Opening the door to semantic search in Magnolia

In the past couple of months, by pure coincidence, we have been in contact with two independent companies providing semantic search services. Less coincidentally, customers have been asking for semantic search features in Magnolia for months. Trending topic ? Yeah, pretty much. While it can sound like a mishmash of buzzwords, “semantic search” can mean a lot of different things, but generally provides different – or new – ways of looking at, and navigating, your content.

In this blog post, I’ll expose a few of the problems we have with regular searches in Magnolia, and how we’ve implemented a module that allows using the above mentioned services, bringing semantics into Magnolia !

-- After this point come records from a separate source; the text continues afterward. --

(** The loop [while ((match = oscRegex.exec(data)) !== null)] of the
    global expression: the groups of its matches from left to right.  A
    search starts where the last match ended: [skip] counts the characters
    of that match that are still to be passed. *)
Fixpoint oscExec (skip : nat) (s : string) : list (ascii * string) :=
  match s with
  | EmptyString => []
  | String _ rest =>
      match skip with
      | S k => oscExec k rest
      | O =>
          match oscMatch s with
          | Some (ps, pt, after) =>
              (ps, pt)
                :: oscExec (String.length s - String.length after - 1) rest
          | None => oscExec 0 rest
          end
      end
  end.

(** The titles that the body of the loop compares with the current one:
    those of the matches with Ps 0 or 2. *)
Definition titlesIn (data : string) : list string :=
  map snd
      (filter (fun m => Ascii.eqb (fst m) "0" || Ascii.eqb (fst m) "2")
              (oscExec 0 data)).

(** [checkForTitleChange(data)] *)
Definition checkForTitleChange (s : Terminal.t) (data : string)
  : Terminal.t * list Terminal.Notification :=
  Terminal.checkForTitleChange s (titlesIn data).

End TitleScan.

(** ** The terminal ([terminal.ts]): colours of the theme *)

Module TerminalColor.

Local Open Scope char_scope.

(** The white space that [parseInt] passes over and that [\s] matches,
    among the characters below 256. *)
Definition isSpace (c : ascii) : bool :=
  let n := nat_of_ascii c in
  ((9 <=? n) && (n <=? 13) || (n =? 32) || (n =? 160))%nat.

(** [\d] *)
Definition isDigit (c : ascii) : bool :=
  let n := nat_of_ascii c in ((48 <=? n) && (n <=? 57))%nat.

(** The value of a character as a digit in the given radix. *)
Definition digitValue (radix : N) (c : ascii) : option N :=
  let n := N_of_ascii c in
  let value :=
    if ((48 <=? n) && (n <=? 57))%N then Some (n - 48)%N
    else if ((97 <=? n) && (n <=? 122))%N then Some (n - 87)%N
    else if ((65 <=? n) && (n <=? 90))%N then Some (n - 55)%N
    else None in
  match value with
  | Some d => if (d <? radix)%N then Some d else None
  | None => None
  end.

Fixpoint trimStart (s : string) : string :=
  match s with
  | EmptyString => EmptyString
  | String c rest => if isSpace c then trimStart rest else s
  end.

(** The value of the longest prefix of digits, [None] when the text does
    not start with a digit. *)
Fixpoint parseDigits (radix : N) (s : string) (acc : option N) : option N :=
  match s with
  | EmptyString => acc
  | String c rest =>
      match digitValue radix c with
      | Some d =>
          parseDigits radix rest
                      (Some (radix * match acc with
                                     | Some a => a
                                     | None => 0
                                     end + d)%N)
      | None => acc
      end
  end.

(** [Number.parseInt(s, radix)] for the radix 10 or 16; [None] is NaN. *)
Definition parseInt (s : string) (radix : N) : option Z :=
  let s := trimStart s in
  let (sign, s) :=
    match s with
    | String c rest =>
        if Ascii.eqb c "-" then ((-1)%Z, rest)
        else if Ascii.eqb c "+" then (1%Z, rest)
        else (1%Z, s)
    | EmptyString => (1%Z, s)
    end in
  let s :=
    if (radix =? 16)%N then
      match s with
      | String c (String c' rest) =>
          if Ascii.eqb c "0" && (Ascii.eqb c' "x" || Ascii.eqb c' "X")
          then rest else s
      | _ => s
      end
    else s in
  match parseDigits radix s None with
  | Some value => Some (sign * Z.of_N value)%Z
  | None => None
  end.

(** [ToInt32] and the operators [<<] and [|] on numbers that are
    integers. *)
Definition toInt32 (z : Z) : Z := ((z + 2 ^ 31) mod 2 ^ 32 - 2 ^ 31)%Z.

Definition shiftLeft (z : Z) (count : Z) : Z :=
  toInt32 (toInt32 z * 2 ^ count).

Definition bitOr (a b : Z) : Z := Z.lor (toInt32 a) (toInt32 b).

(** [\d+] at the start of [s]: the digits and what follows them. *)
Fixpoint digitsPrefix (s : string) : string * string :=
  match s with
  | EmptyString => (EmptyString, EmptyString)
  | String c rest =>
      if isDigit c
      then let (digits, after) := digitsPrefix rest in
           (String c digits, after)
      else (EmptyString, s)
  end.

(** [\s*] at the start of [s]: what follows the white space. *)
Fixpoint skipSpaces (s : string) : string :=
  match s with
  | EmptyString => EmptyString
  | String c rest => if isSpace c then skipSpaces rest else s
  end.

To cut a long story short, let me show you part of what’s been going during those past few months: Screenshot

See that list of links on the right ? Well, that’s the result of a query to a service which returns “similar” or “related” pages to the one we’re looking at. How that service knows what’s relevant and related is a bit of magic linguistics voodoo to me, but I will expose what we’ve done in Magnolia to achieve this, and where this is going to go in the coming weeks.

External indexing

If you have fiddled around with searches in JCR, JackRabbit and especially Magnolia, you must have hit quite a bunch of walls. Truth is, JCR search works well for finding documents (nodes) with a given word, or where a given property has a given value. Anything beyond that quickly falls beyond the realm of anything that would be portable to a different JCR backend. I’ve gone that way for the forum already, for the keyword search: if you look at the Forum-STK integration module, you’ll find that the JCR query itself is fairly standard, but we use rep:excerpt (which is JackRabbit specific but tends to be supported by other repositories as well), which in turn relies on the fact that we index the forum workspace with a customized configuration; finally, the whole feature relies on the fact that JackRabbit renders those excerpts with a (configured) customized HighlightingExcerptProvider, so that it fits our HTML structure. Not pretty.

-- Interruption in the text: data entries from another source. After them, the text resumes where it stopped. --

(** * ColumnDataCollection: a shallow embedding and its verified properties

    The development follows [column_data_collection.cpp]: the append driver,
    the per-physical-type copy functions, the scan index state machine,
    [Combine], the copy constructor and [ResultEquals].

    Conventions.
    - [idx_t] counters (row counts, indices into vectors) are natural
      numbers: they index rows that are held in memory, so the 64-bit bound
      is never reached.  The two [idx_t] fields of a stored [list_entry_t]
      are data and keep their 64-bit wrap-around ([idx_add]).
    - A raw pointer into an array is a function from the index to the
      element; memory that was never written reads as [None].
    - A call that throws, fails a [D_ASSERT] or has undefined behaviour
      returns [Fail]; state changes made before the failure are kept. *)

From Stdlib Require Import ZArith NArith Lia Bool.
From stdpp Require Import base list strings.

Another reason this can be hairy is how data is aggregated on a page. Think about dynamic pages in Magnolia: there’s a high chance that what you see on a given page comes from another data source than the page itself. Take a web shop, for example; the shop items’ descriptions and images will most likely come from nodes off the data workspace. The way Magnolia’s page are indexed by JackRabbit makes searching for such pages pretty much useless. For each and every type of item you want to find in your search results, you’ll need to go through a bunch of hoops like described above. And as it stands with the forum module, we haven’t touched the case where we want aggregated data: all we get from the forum’s search (or our hypothetical web shop search) is forum threads (shop items); do you have a shop and a forum on the same site ? Or do you simply have editorial content on that site, that you’d like to search as well ? Well, good luck with that. Sure, it works. It’s not too complicated to execute two queries and aggregate their results, but how do you sort those results in any sort of relevant way ? (Not so ironically, you’ll find results if you search the forum for this topic.)

This is no secret for anyone who’s been working with searches. Solutions like Solr exist to solve this precise problem, and they work quite well. Our own Federico even wrote a module to integrate Solr with Magnolia.

Now, keyword-based searches are one thing, but… do people really use search ? What if, instead of telling someone to “use the search” to find a solution to their problem (or RTFM!), why not give them possible solutions straight away ? This is where “semantic search” shines, in my opinion. Navigating a website with “similar articles”, “related articles”, “you might like” can be a much richer experience than searching for, and via, a keyword or two (“what’s that term I’m looking for, again?”).

Enter the External Indexing module

So we want to free ourselves from the limitations of the built-in JCR search capabilities; or rather, we want to take advantage of other more specialized solutions, solving different problems. So we need a mechanism in Magnolia to be able to index pages, documents, resources into such a system.

So here’s where this blog post is going: we used our forum as a test bed and proof of concept, and have now made the new “External Indexing” available on the Magnolia Forge. For the impatient, the source is on Git and snapshot builds are available on our Maven repository.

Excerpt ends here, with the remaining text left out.